= DATASET EXTRACT =
|---|

(** *** class SubGridHSG *)

(** [SubGridHSG.update_magnetic_is(precursors)] *)
Definition update_magnetic_is (self : SubGrid)
    (precursors : precursor_nodes) (st : store) : store :=
  (* bottom and top *)
  let st := cython_update_is (nwx self) (nwy self) (nwz self) (updatecoeffsH self) (ID self) (n_boundary_cells self) (-1) (nwx self) (nwy self + 1) (nwz self) 1 (Hy self) (host precursors ex_bottom) (host precursors ex_top) (IDlookup self kHy) 1 (-1) 3 ompthreads st in
  let st := cython_update_is (nwx self) (nwy self) (nwz self) (updatecoeffsH self) (ID self) (n_boundary_cells self) (-1) (nwx self + 1) (nwy self) (nwz self) 1 (Hx self) (host precursors ey_bottom) (host precursors ey_top) (IDlookup self kHx) (-1) 1 3 ompthreads st in
  (* left and right *)
  let st := cython_update_is (nwx self) (nwy self) (nwz self) (updatecoeffsH self) (ID self) (n_boundary_cells self) (-1) (nwy self) (nwz self + 1) (nwx self) 2 (Hz self) (host precursors ey_left) (host precursors ey_right) (IDlookup self kHz) 1 (-1) 1 ompthreads st in
  let st := cython_update_is (nwx self) (nwy self) (nwz self) (updatecoeffsH self) (ID self) (n_boundary_cells self) (-1) (nwy self + 1) (nwz self) (nwx self) 2 (Hy self) (host precursors ez_left) (host precursors ez_right) (IDlookup self kHy) (-1) 1 1 ompthreads st in
  (* front and back *)
  let st := cython_update_is (nwx self) (nwy self) (nwz self) (updatecoeffsH self) (ID self) (n_boundary_cells self) (-1) (nwx self) (nwz self + 1) (nwy self) 3 (Hz self) (host precursors ex_front) (host precursors ex_back) (IDlookup self kHz) (-1) 1 2 ompthreads st in
  let st := cython_update_is (nwx self) (nwy self) (nwz self) (updatecoeffsH self) (ID self) (n_boundary_cells self) (-1) (nwx self + 1) (nwz self) (nwy self) 3 (Hx self) (host precursors ez_front) (host precursors ez_back) (IDlookup self kHx) 1 (-1) 2 ompthreads st in
  st.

|---|

From the line containing "1 3 ompthreads st in" down to the line containing "1 1 ompthreads st in" in the material above, reproduce every line exactly, including the two end lines.

= TASK OUTPUT =
  let st := cython_update_is (nwx self) (nwy self) (nwz self) (updatecoeffsH self) (ID self) (n_boundary_cells self) (-1) (nwx self + 1) (nwy self) (nwz self) 1 (Hx self) (host precursors ey_bottom) (host precursors ey_top) (IDlookup self kHx) (-1) 1 3 ompthreads st in
  (* left and right *)
  let st := cython_update_is (nwx self) (nwy self) (nwz self) (updatecoeffsH self) (ID self) (n_boundary_cells self) (-1) (nwy self) (nwz self + 1) (nwx self) 2 (Hz self) (host precursors ey_left) (host precursors ey_right) (IDlookup self kHz) 1 (-1) 1 ompthreads st in
  let st := cython_update_is (nwx self) (nwy self) (nwz self) (updatecoeffsH self) (ID self) (n_boundary_cells self) (-1) (nwy self + 1) (nwz self) (nwx self) 2 (Hy self) (host precursors ez_left) (host precursors ez_right) (IDlookup self kHy) (-1) 1 1 ompthreads st in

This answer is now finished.